Но если Мария, отчасти осведомленная о моем прошлом, задумала отомстить мне за былую любовь, проявляя не презрение, нет – этого я никогда не потерпел бы, – но дразнящую и завлекающую, хотя и обманчивую, холодность, чем некоторое время меня сдерживала, то надо сказать, что осуществить свою месть или другой неведомый мне план ей все же решительно не удалось. Грубо говоря, «меня на мякине не проведешь», и я вознамерился с полной откровенностью выяснить наши отношения.
Однажды вечером, когда мы гуляли в саду, поодаль от дона Эваристо, который, не желая мешать нам, делал вид, будто ухаживает за цветами, я твердо сказал:
– Вы очень холодны со мной, Мария. Я чем-нибудь рассердил вас?
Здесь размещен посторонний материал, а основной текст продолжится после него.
Lemma bounded_set_text t : keeps bounded (set_text to_text of_text t false).
Proof.
  intros s. unfold set_text. rewrite eff_bind_get.
  destruct (parse_text of_text t) as [p|] eqn:Hp.
  - unfold mbind at 1 2, eff_bind at 1 2. unfold lift. destruct (adjustValue s p) as [w|e] eqn:Ha; [|reflexivity].
    apply bounded_write. intros Ho. right. exists w. split; [done|]. by eapply adjusted_within.
  - unfold mbind at 1, eff_bind at 1. cbn [mret eff_ret]. apply bounded_write. by left.
Qed.

Lemma bounded_spin st : keeps bounded (spin to_text of_text allows st).
Proof.
  unfold spin. repeat (bd_step || apply bounded_number).
Qed.
Lemma bounded_start : keeps bounded (start allows).
Proof. unfold start. bd. Qed.
Lemma bounded_stop : keeps bounded (stop allows).
Proof. unfold stop. bd. Qed.
Lemma bounded_repeat steps : keeps bounded (repeat_ to_text of_text allows steps).
Proof. unfold repeat_. repeat (bd_step || apply bounded_spin). Qed.

Lemma bounded_check prev : keeps bounded (checkFocus prev).
Proof. unfold checkFocus, give_focus, handler, on_focus. bd. Qed.

Lemma bounded_fire id : keeps bounded (fire to_text of_text allows id).
Proof.
  unfold fire. apply (keeps_bind bounded); [apply keeps_get, _|]. intros s.
  destruct (list_find _ _) as [[? [? j]]|]; [|apply keeps_ret, _].
  apply (keeps_bind bounded); [bd|]. intros _. destruct j; cbn [run_job].
  - apply bounded_repeat.
  - repeat (bd_step || apply bounded_stop).
  - repeat (bd_step || apply bounded_check).
  - bd.
Qed.

Lemma bounded_step i : plain i -> keeps bounded (sp_step to_text of_text allows i).
Proof.
  apply keeps_sp_step; first
    [ exact _ | exact bounded_start | exact bounded_stop | exact bounded_spin | exact bounded_number
    | exact bounded_set_text | exact bounded_refresh | exact bounded_fire
    | intros steps s _; apply bounded_repeat | by intros; bd | same ].
Qed.
End Bounds.

(** ** Turns: a start, spins, a stop *)

Section Turns.
Context (to_text : number -> jstr) (of_text : jstr -> number) (allows : sp_event -> spinner -> bool).

(** Whether a turn may be open after an event, if the event may happen: a spin
    and a stop only after a start, with no stop in between. *)
Definition turn (opened : bool) (e : sp_event) : option bool :=
  match e with
  | EStart => Some true
  | ESpin _ => if opened then Some true else None
  | EStop => if opened then Some false else None
  | EChange => Some opened
  end.
Definition turns (l : list sp_event) : option bool := foldl (fun o e => o ≫= fun b => turn b e) (Some false) l.

Lemma turns_snoc l e : turns (l ++ [e]) = turns l ≫= fun b => turn b e.
Proof. unfold turns. by rewrite foldl_app. Qed.

(** The log is made of turns, one is open while the widget spins, and the only
    timer that spins again is the current one, while the widget spins. *)
Definition turn_ok (s : spinner) : Prop :=
  (exists b, turns (log s) = Some b /\ (spinning s = true -> b = true)) /\
  (forall id steps, (id, Again steps) ∈ timers s -> timer s = Some id /\ spinning s = true).

Definition turning (s s' : spinner) : Prop := turn_ok s -> turn_ok s'.
#[local] Instance turning_preorder : PreOrder turning.
Proof. split; [by intros s H|intros s1 s2 s3 H1 H2 H; by apply H2, H1]. Qed.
– Меня? Нет, нисколько. Но почему вы спрашиваете? Разве мы не такие же друзья, как всегда?
– Произошла какая-то перемена… Перемена, неощутимая для других, разительная для меня. Все, что вы мне говорите, звучит – как бы сказать?… – неискренне. В вас нет больше былой чарующей непосредственности, которая так меня пленила…
– Полно! Я все та же. Так же думаю, так же говорю. Быть может, это вы переменились.
Она говорила спокойно, ровным голосом, чуть более резким, чем обычно, и потому для меня непереносимым.